**Task objective:**
Please reproduce the data below exactly, from the first line through the line containing "(** The loop", and leave every later line out.

- - - - -

(** ** The arguments of a command *)

(** One token: the quotes around it go if it has both. *)
Definition unquote (token : list Z) : list Z :=
  match token with
  | q :: rest => if (q =? 39) || (q =? 34) then (if bool_decide (q ∈ rest) then upto (Z.eqb q) rest else token) else token
  | [] => []
  end.

(** The loop of [nodeExecution]: at most [maxParts - 1] arguments. *)
Fixpoint arguments (k : nat) (rest : list Z) : list (list Z) :=
  match k with
  | O => []
  | S k' => match strtok 32 rest with (Some token, rest') => unquote token :: arguments k' rest' | (None, _) => [] end
  end.
Definition args_of (n : Node) : list (list Z) := arguments (maxParts - 1) n.(n_command).

(** ** Execution *)

Variant posixE : Type → Type :=
| PFork : posixE Z
| PExit (status : Z) : posixE void
| PWaitpid (pid : Z) : posixE unit
| PWait : posixE unit
| PPipe : posixE (option (Z * Z))
| PDup2 (old new : Z) : posixE unit
| PClose (fd : Z) : posixE unit
| POpen (path : list Z) : posixE Z            (* for reading *)
| PExec (args : list (list Z)) : posixE unit  (* returns when it fails *)
| PPerror (msg : list Z) : posixE unit
| PCrash : posixE void.                       (* what C does not define *)

(** The calls of the two functions that call each other. *)
Variant execE : Type → Type :=
| XPipe (pipeIndex output : Z) : execE unit
| XConcat (concatIndex output : Z) : execE unit.

Section execution.
Context (t : tables).
Context {E : Type → Type} `{posixE -< E}.
Close Scope outcome_scope.
Notation "x <- c1 ;; c2" := (ITree.bind c1 (λ x, c2)) (at level 100, c1 at next level, right associativity).
Notation "c1 ;; c2" := (ITree.bind c1 (λ _, c2)) (at level 100, right associativity).

Definition give {A} (a : A) : itree E A := go (RetF a).
Definition sys {X} (e : posixE X) : itree E X := trigger e.
Definition exit {A} (status : Z) : itree E A := x <- sys (PExit status);; match x with end.
Definition crash {A} : itree E A := x <- sys PCrash;; match x with end.

Definition STDIN_FILENO : Z := 0.
Definition STDOUT_FILENO : Z := 1.
Definition STDERR_FILENO : Z := 2.

Definition redirect (fd std : Z) : itree E unit := if fd =? std then give tt else sys (PDup2 fd std);; sys (PClose fd).

Definition nodeExecution (nodeIndex input output error : Z) : itree E unit :=
  pid <- sys PFork;;
  (if pid =? 0 then
     redirect input STDIN_FILENO;;
     redirect output STDOUT_FILENO;;
     redirect error STDERR_FILENO;;
     match at_index t.(nodes) nodeIndex with
     | Done n =>
         (if n.(n_inputFile) =? 0 then give tt else
            fd <- sys (POpen n.(n_fileName));;
            if fd =? -1 then sys (PPerror (str "open"));; exit 1 else
            sys (PDup2 fd STDIN_FILENO);; sys (PClose fd));;
         (if bool_decide (args_of n = []) then crash else give tt);;
         sys (PExec (args_of n));;
         exit 1
     | _ => crash
     end
   else give tt);;
  sys (PWaitpid pid).

End execution.

Section calls.
Context (t : tables).
Notation "x <- c1 ;; c2" := (ITree.bind c1 (λ x, c2)) (at level 100, c1 at next level, right associativity).
Notation "c1 ;; c2" := (ITree.bind c1 (λ _, c2)) (at level 100, right associativity).
Notation X := (execE +' posixE).
(** ** fork *)

Lemma family_fork σ ths dead out c σ' t : family σ ths dead out → do_fork me σ = Some (c, σ') → family σ' (ths ++ [Run c t]) dead out.
Proof.
  intros [(p & P1 & P2 & P3 & P4 & P5) Hrun Hdead Hall Hnd Hold [Hpid Hlt] Hsz (r & C1 & C2) Hcwd Hout]. unfold do_fork. rewrite P1. cbn [mbind option_bind].
  destruct (_ || _) eqn:E; [done|]. apply orb_false_iff in E as [Hlen _]. apply Nat.leb_gt in Hlen. intros [= <- <-]. rewrite P3. cbn [std app replicate foldl].
  assert (σ.(o_procs) !! σ.(o_pid) = None) as Hnew by (destruct (o_procs σ !! o_pid σ) as [q|] eqn:E; [apply Hlt in E; lia|done]).
  assert (∀ c, c ∈ running ths ++ dead → c ≠ σ.(o_pid)) as Hne.
  { intros c Hc ->. apply elem_of_app in Hc as [Hc|Hc]; [destruct (Hrun _ Hc) as (q & Hq & _)|destruct (Hdead _ Hc) as (q & Hq & _)]; by rewrite Hnew in Hq. }
  assert (running (ths ++ [Run (o_pid σ) t]) = running ths ++ [σ.(o_pid)]) as Hrt by (by rewrite running_app).
  split; cbn [set_free set_files set_pid set_procs o_procs o_files o_nodes o_out o_pid]; rewrite ?Hrt.
  - exists p. rewrite lookup_insert_ne by lia. done.
  - intros c [Hc|Hc]%elem_of_app; [|apply list_elem_of_singleton in Hc as ->; eexists; rewrite lookup_insert_eq; split; [done|]; simpl; by rewrite P4].
    destruct (Hrun c Hc) as (q & Hq & ?). exists q. rewrite lookup_insert_ne; [done|]. symmetry. apply Hne, elem_of_app. by left.
  - intros c Hc. destruct (Hdead c Hc) as (q & Hq & ?). exists q. rewrite lookup_insert_ne; [done|]. symmetry. apply Hne, elem_of_app. by right.
  - intros c q [[<- <-]|[Hc Hq]]%lookup_insert_Some Hpar; [rewrite !elem_of_app; left; right; by left|]. pose proof (Hall c q Hq Hpar) as Hin. rewrite !elem_of_app in *. tauto.
  - rewrite <- app_assoc. cbn [app]. rewrite <- Permutation_middle. apply NoDup_cons. split; [|done]. intros Hc. by apply Hne in Hc.
  - intros c Hc. rewrite !elem_of_app, list_elem_of_singleton in Hc. destruct Hc as [[Hc| ->]|Hc]; [|done|]; apply Hold, elem_of_app; tauto.
  - split; [lia|]. intros c q [[<- <-]|[Hc Hq]]%lookup_insert_Some; [lia|]. apply Hlt in Hq. lia.
  - rewrite map_size_insert, Hnew. simpl. lia.
  - exists (S (S (S r))). rewrite !lookup_alter_eq, C1. split; [done|]. rewrite length_app. simpl. lia.
  - done.
  - done.
Qed.

(** ** exit *)

Lemma family_exit σ a c t b dead out : family σ (a ++ Run c t :: b) dead out → family (die c σ) (a ++ Gone c :: b) (c :: dead) out.
Proof.
  intros [(p & P1 & P2 & P3 & P4 & P5) Hrun Hdead Hall Hnd Hold [Hpid Hlt] Hsz (r & C1 & C2) (es & n & D1 & D2) Hout].
  assert (running (a ++ Run c t :: b) = running a ++ c :: running b) as E1 by (by rewrite running_app).
  assert (running (a ++ Gone c :: b) = running a ++ running b) as E2 by (by rewrite running_app).
  rewrite E1 in *. destruct (Hrun c ltac:(rewrite elem_of_app; right; by left)) as (q & Q1 & Q2 & Q3 & Q4 & Q5 & Q6).
  assert (me < c)%nat as Hc by (apply Hold; rewrite !elem_of_app; left; right; by left).
  assert (c ∉ (running a ++ running b) ++ dead ∧ NoDup ((running a ++ running b) ++ dead)) as [Hnc Hnd'].
  { rewrite <- !app_assoc in *. cbn [app] in Hnd. rewrite <- Permutation_middle in Hnd. by apply NoDup_cons in Hnd. }
  rewrite length_app in C2. cbn [length] in C2. destruct r as [|[|[|[|r]]]]; [lia..|].
  rewrite (die_console c σ q ci r (Mkunode (NDir es) n)); [|done|done|done|by rewrite Q6|done].
  assert (∀ d q', d ≠ c → σ.(o_procs) !! d = Some q' → (q'.(up_parent) ≠ c) →
    ((λ q, if (q.(up_parent) =? c)%nat then set_parent 1 q else q) <$> <[c := set_zombie true (set_fds (replicate NOFILE None) q)]> σ.(o_procs)) !! d = Some q') as Hkeep.
  { intros d q' Hd Hq Hpar. rewrite lookup_fmap, lookup_insert_ne, Hq by done. simpl. by rewrite (proj2 (Nat.eqb_neq _ _) Hpar). }
  split; cbn [set_files set_procs o_procs o_files o_nodes o_out o_pid]; rewrite ?E2.
  - exists p. split; [|done]. apply Hkeep; [lia|done|lia].
  - intros d Hd. destruct (Hrun d ltac:(rewrite elem_of_app, elem_of_cons in *; tauto)) as (q' & Hq' & K1 & K2 & K3 & K4). exists q'. split; [|done]. apply Hkeep; [|done|lia].
    intros ->. apply Hnc, elem_of_app. by left.
  - intros d [->|Hd]%elem_of_cons.
    + eexists. rewrite lookup_fmap, lookup_insert_eq. simpl. rewrite Q4, (proj2 (Nat.eqb_neq me c)) by lia. by split_and!.
    + destruct (Hdead d Hd) as (q' & Hq' & K1 & K2). exists q'. split; [|done]. apply Hkeep; [|done|lia]. intros ->. apply Hnc, elem_of_app. by right.
  - intros d q' Hd Hpar. rewrite lookup_fmap in Hd. destruct (decide (d = c)) as [->|Hne]; [rewrite elem_of_app; right; by left|]. rewrite lookup_insert_ne in Hd by done.
    destruct (o_procs σ !! d) as [q''|] eqn:Ed; [|done]. injection Hd as <-. destruct (_ =? _)%nat; [simpl in Hpar; lia|]. pose proof (Hall d q'' Ed Hpar) as Hin.
    rewrite !elem_of_app, !elem_of_cons in *. tauto.
  - rewrite <- Permutation_middle. by apply NoDup_cons.
  - intros d Hd. rewrite !elem_of_app, elem_of_cons in Hd. destruct Hd as [Hd|[->|Hd]]; [|done|]; apply Hold; rewrite !elem_of_app, elem_of_cons; tauto.
  - split; [done|]. intros d q' Hd. rewrite lookup_fmap in Hd. destruct (decide (d = c)) as [->|Hne]; [by apply (Hlt _ _ Q1)|]. rewrite lookup_insert_ne in Hd by done.
    destruct (o_procs σ !! d) as [q''|] eqn:Ed; [|done]. by apply (Hlt _ _ Ed).
  - rewrite map_size_fmap, map_size_insert, Q1. done.
  - exists (S r). rewrite lookup_insert_eq. split; [done|]. rewrite length_app. lia.
  - by exists es, n.
  - done.
Qed.

(** ** wait *)

Lemma family_zombies σ ths dead out c : family σ ths dead out → c ∈ zombies me σ ↔ c ∈ dead.
Proof.
  intros Hf. rewrite elem_zombies. split; [|intros Hc; by destruct (fa_dead _ _ _ _ Hf c Hc) as (p & ? & ? & ?); exists p].
  intros (p & Hp & Hpar & Hz). pose proof (fa_all _ _ _ _ Hf c p Hp Hpar) as Hin. apply elem_of_app in Hin as [Hin|]; [|done].
  destruct (fa_run _ _ _ _ Hf c Hin) as (q & Hq & _ & Hz' & _). rewrite Hp in Hq. injection Hq as ->. by rewrite Hz in Hz'.
Qed.

(** [wait] takes one of the dead. *)
Lemma family_reap σ ths d1 c d2 out v : family σ ths (d1 ++ c :: d2) out → family (set_free v (set_procs (delete c σ.(o_procs)) σ)) ths (d1 ++ d2) out.
Proof.
  intros [(p & P1 & P2 & P3 & P4 & P5) Hrun Hdead Hall Hnd Hold [Hpid Hlt] Hsz Hcons Hcwd Hout].
  rewrite app_assoc, <- Permutation_middle, <- app_assoc in Hnd. apply NoDup_cons in Hnd as [Hnc Hnd].
  assert (me < c)%nat as Hc by (apply Hold; rewrite !elem_of_app; right; right; by left).
  assert (∀ d, d ∈ running ths ++ d1 ++ d2 → d ≠ c) as Hne by (by intros d Hd ->).
  split; cbn [set_free set_procs o_procs o_files o_nodes o_out o_pid]; [| | | |done| | | |done|done|done].
  - exists p. rewrite lookup_delete_ne by lia. done.
  - intros d Hd. destruct (Hrun d Hd) as (q & ? & ?). exists q. rewrite lookup_delete_ne; [done|]. symmetry. apply Hne, elem_of_app. by left.
  - intros d Hd. destruct (Hdead d) as (q & ? & ?); [rewrite elem_of_app, elem_of_cons in *; tauto|]. exists q. rewrite lookup_delete_ne; [done|]. symmetry. apply Hne, elem_of_app. by right.
  - intros d q [Hd Hq]%lookup_delete_Some Hpar. pose proof (Hall d q Hq Hpar) as Hin. rewrite !elem_of_app, elem_of_cons in *. destruct Hin as [?|[?|[?|?]]]; [tauto|tauto|congruence|tauto].
  - intros d Hd. apply Hold. rewrite !elem_of_app, elem_of_cons in *. tauto.
  - split; [done|]. intros d q [_ Hq]%lookup_delete_Some. by eapply Hlt.
  - rewrite map_size_delete. destruct (_ !! c); simpl; lia.
Qed.

(** ** Every schedule *)

(** The parent: [K n] when [n] children are made, [W m] with [m] of them to wait for, [E] in the end. *)
Context (K W : nat → prog unit) (E : prog unit).
Context (HK : ∀ n, (n < 1000)%nat → K n ≅ W n).
Context (HW : ∀ m, ∃ k, W m ≅ Vis Wait k ∧ match m with O => k (-1) ≅ E | S m' => ∀ r, 0 ≤ r → k r ≅ W m' end).
Lemma writing_step n ts i c ts' : writing n ts → turn ts i c = Some ts' → ∃ n', (n' < n)%nat ∧ (writing n' ts' ∨ done_writing ts').
Proof.
  intros (runs & a & j & data & tp & thC & σ & -> & Hs & Ht & Hc & ->) (th & th' & σ1 & new & Hi & Hst & ->)%turn_inv. cbn [fst snd] in *.
  destruct i as [|[|i]]; [..|done]; cbn [lookup list_lookup] in Hi; injection Hi as <-.
  - pose proof (parent_turn σ runs a j data tp c Hs Ht) as Hp. destruct a as [|a].
    + destruct runs; [by rewrite Hp in Hst|]. destruct Hc as [-> ->]. destruct (Hp eq_refl) as (tp' & σ' & Hst' & Ht' & Hw). rewrite Hst' in Hst.
      destruct (c =? 0)%nat; [|done]. injection Hst as <- <- <-. exists 0%nat. split; [lia|]. right. by exists tp', data, σ'.
    + destruct Hp as (tp' & σ' & Hst' & Ht' & Hs'). rewrite Hst' in Hst. injection Hst as <- <- <-. eexists. split; [|left; by exists runs, a, j, (data ++ pb), tp', thC, σ']. lia.
  - destruct runs; [|by destruct Hc as [-> _]]. destruct Hc as (tc & -> & Htc). pose proof (child_turn σ a j data tc c Hs Htc) as Hch'. destruct j as [|j].
    + destruct Hch' as (σ' & Hst' & Hs'). rewrite Hst' in Hst. injection Hst as <- <- <-. eexists. split; [|left; by exists false, a, 0%nat, data, tp, (Gone ch), σ']. lia.
    + destruct Hch' as (tc' & σ' & Hst' & Htc' & Hs'). rewrite Hst' in Hst. injection Hst as <- <- <-.
      eexists. split; [|left; exists true, a, j, (data ++ cb), tp, (Run ch tc'), σ'; split_and!; [done|done|done|by exists tc'|reflexivity]]. lia.
Qed.

Lemma writing_done n ts : writing n ts → inevitably programs image done_writing ts.
Proof.
  intros H. apply (inev_measure programs image (λ n ts, writing n ts ∨ done_writing ts) done_writing) with (n := n); [|by left].
  intros n' ts' [Hw|Hd]; [right|by left]. split; [by eapply writing_goes_on|]. intros i c ts'' Ht. by eapply writing_step.
Qed.

(** The parent reads the file, ten characters at a time. *)
Lemma reads_goes f data (k : Z * Z → prog unit) t' σ' m : ∀ off nc np b σ,
  alive me σ → chan_of me 3 σ = Some (f, Mkufile (CInode ino (Z.of_nat off) true false) 1) → σ.(o_nodes) !! ino = Some (Mkunode (NFile data) 1) →
  length data = (off + 10 * m)%nat → length b = 10%nat →
  goes me (k (nc + count 99 (drop off data), np + count 112 (drop off data))) (set_chan f (CInode ino (Z.of_nat (length data)) true false) σ) t' σ' →
  goes me (ITree.bind (ITree.iter (sharedfd_count 3) (nc, np, b)) k) σ t' σ'.
Proof.
  induction m as [|m IH]; intros off nc np b σ Ha Hc Hn Hl Hb Hg; apply goes_iter; unfold sharedfd_count; apply goes_assoc; unfold read; apply goes_assoc.
  - eapply (goes_bind _ (Read 3 10)); [done|done|intros c; simpl; by apply (read_file me 3 10 σ f ino off false 1 data 1)|]. cbv beta.
    rewrite (drop_ge data) in * by lia. rewrite take_nil. cbn [length]. cbv iota beta. apply goes_pure. simpl. apply goes_pure. replace (off + 0)%nat with (length data) by lia.
    change (count 99 []) with 0 in Hg. change (count 112 []) with 0 in Hg. by rewrite !Z.add_0_r in Hg.
  - set (bs := take 10 (drop off data)). assert (length bs = 10%nat) as Hbs by (unfold bs; rewrite length_take, length_drop; lia).
    eapply (goes_bind _ (Read 3 10)); [done|done|intros c; simpl; by apply (read_file me 3 10 σ f ino off false 1 data 1)|]. cbv beta. fold bs.
    cbv iota beta. apply goes_pure. rewrite Hbs. change (0 <? Z.of_nat 10) with true. cbn [negb]. apply goes_pure. eapply goes_tau; [reflexivity|done|].
    assert (drop off data = bs ++ drop (off + 10) data) as Hd by (unfold bs; rewrite <- (take_drop 10 (drop off data)) at 1; by rewrite drop_drop).
    unfold splice. rewrite take_0, drop_ge, app_nil_l, app_nil_r by lia. rewrite Hd, !count_app, !Z.add_assoc in Hg.
    eapply IH; [done|by eapply chan_set|done|lia|done|]. by rewrite set_chan_twice.
Qed.
(** * CloudProbe: the [GCPLoggingQueryApp] orchestration class of [main.py]

    A shallow embedding of the four methods of [GCPLoggingQueryApp]
    ([validate_and_set_credentials], [generate_logging_query],
    [execute_logging_query], [analyze_results]) and the properties the
    specification states about them.

    Python data is embedded as follows.
    - A [str] is a [string]: the sequence of its UTF-8 bytes.  Byte-wise
      lexicographic order on UTF-8 coincides with Python's code-point order.
    - A dynamically typed value is a [pyval].  A [float] is the rational it
      denotes (every finite binary64 is one); NaN and the infinities are not
      represented.
    - A [dict] is the list of its items in insertion order, which Python
      preserves and which decides the CSV header.
    - An exception is an [exn]; a statement that may raise is a computation in
      the monad [M], whose state survives a raise, as attribute assignments
      made inside a [try] block survive the jump to its [except] clause.
    - Calls into libraries (json, the Google SDKs, the generative-language
      client, csv, open, str) are fields of a [Services] record. *)

From Stdlib Require Import ZArith QArith Ascii String List Bool Lia.
From stdpp Require Import base option list strings pretty gmap.
(** * The Milvus client of [src/client/database/milvus/milvus_client.py]

    A shallow embedding of [MilvusClient] (collection lifecycle, insert path,
    search path) and the properties of its specification.

    The client talks to two collaborators that are not part of the repository:
    the [pymilvus] SDK and Python's [json] module.  Both are interfaces here
    (type classes [Milvus] and [JsonCodec]); the client code is written against
    them exactly as the Python code calls them.  [RefStore] below is an
    executable in-memory instance of the store interface, used to run the
    client end to end. *)

From Stdlib Require Import String Ascii ZArith QArith List Lia Sorted Permutation.
From stdpp Require Import base option list gmap strings sorting.

Set Warnings "-register-all".
Local Open Scope string_scope.
Local Open Scope Z_scope.

(** ** Python exceptions and results *)

(** [MilvusFailed] is the only exception class the module defines; every other
    exception ([pymilvus] errors, [json.JSONDecodeError], [TypeError]) is
    [Foreign], carrying what [str(e)] shows. *)
Inductive exn : Type :=
| MilvusFailed (msg : string)
| Foreign (msg : string).

Definition str (e : exn) : string :=
  match e with
  | MilvusFailed msg => msg
  | Foreign msg => msg
  end.

Inductive result (A : Type) : Type :=
| Ok (a : A)
| Raise (e : exn).
Arguments Ok {A} a.
Arguments Raise {A} e.
(** [s.step(s, c)]. *)
Definition stepByte (s : scanner) (c : ascii) : scan :=
  let ps := parseState s in
  let l := lit s in
  match step s with
  | stateBeginValueOrEmpty =>
      if isSpace c then goto stateBeginValueOrEmpty ps []
      else if (c =? "]")%char then endValue ps c
      else beginValue ps c
  | stateBeginValue => beginValue ps c
  | stateBeginStringOrEmpty =>
      if isSpace c then goto stateBeginStringOrEmpty ps []
      else if (c =? "}")%char then
        match ps with
        | parseObjectKey pairs _ :: ps' => endValue (parseObjectValue pairs None :: ps') c
        | _ => serror "after value"
        end
      else beginString ps c
  | stateBeginString => beginString ps c
  | stateEndValue => endValue ps c
  | stateInString =>
      if (c =? quote)%char then endOfValue (Str (unquote (rev l))) ps
      else if (c =? "\")%char then goto stateInStringEsc ps (c :: l)
      else if (byte c <? 32)%N then serror "in string literal"
      else goto stateInString ps (c :: l)
  | stateInStringEsc =>
      if (c =? "u")%char then goto stateInStringEscU ps (c :: l)
      else match simpleEscape c with
           | Some _ => goto stateInString ps (c :: l)
           | None => serror "in string escape code"
           end
  | stateInStringEscU =>
      if isHex c then goto stateInStringEscU1 ps (c :: l) else serror "in \u hexadecimal character escape"
  | stateInStringEscU1 =>
      if isHex c then goto stateInStringEscU12 ps (c :: l) else serror "in \u hexadecimal character escape"
  | stateInStringEscU12 =>
      if isHex c then goto stateInStringEscU123 ps (c :: l) else serror "in \u hexadecimal character escape"
  | stateInStringEscU123 =>
      if isHex c then goto stateInString ps (c :: l) else serror "in \u hexadecimal character escape"
  | stateNeg =>
      if (c =? "0")%char then goto state0 ps (c :: l)
      else if isDigit19 c then goto state1 ps (c :: l)
      else serror "in numeric literal"
  | state1 =>
      if isDigit c then goto state1 ps (c :: l) else stepNum0 ps l c
  | state0 => stepNum0 ps l c
  | stateDot =>
      if isDigit c then goto stateDot0 ps (c :: l)
      else serror "after decimal point in numeric literal"
  | stateDot0 =>
      if isDigit c then goto stateDot0 ps (c :: l)
      else if (c =? "e")%char || (c =? "E")%char then goto stateE ps (c :: l)
      else endNumber ps l c
  | stateE =>
      if (c =? "+")%char || (c =? "-")%char then goto stateESign ps (c :: l)
      else stepESign ps l c
  | stateESign => stepESign ps l c
  | stateE0 =>
      if isDigit c then goto stateE0 ps (c :: l) else endNumber ps l c
  | stateT => expect "r" stateTr ps c "in literal true (expecting 'r')"
  | stateTr => expect "u" stateTru ps c "in literal true (expecting 'u')"
  | stateTru =>
      if (c =? "e")%char then endOfValue (Bool true) ps
      else serror "in literal true (expecting 'e')"
  | stateF => expect "a" stateFa ps c "in literal false (expecting 'a')"
  | stateFa => expect "l" stateFal ps c "in literal false (expecting 'l')"
  | stateFal => expect "s" stateFals ps c "in literal false (expecting 's')"
  | stateFals =>
      if (c =? "e")%char then endOfValue (Bool false) ps
      else serror "in literal false (expecting 'e')"
  | stateN => expect "u" stateNu ps c "in literal null (expecting 'u')"
  | stateNu => expect "l" stateNul ps c "in literal null (expecting 'l')"
  | stateNul =>
      if (c =? "l")%char then endOfValue Null ps
      else serror "in literal null (expecting 'l')"
  end.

- - - - -

**Response:**
(** ** The arguments of a command *)

(** One token: the quotes around it go if it has both. *)
Definition unquote (token : list Z) : list Z :=
  match token with
  | q :: rest => if (q =? 39) || (q =? 34) then (if bool_decide (q ∈ rest) then upto (Z.eqb q) rest else token) else token
  | [] => []
  end.

(** The loop of [nodeExecution]: at most [maxParts - 1] arguments. *)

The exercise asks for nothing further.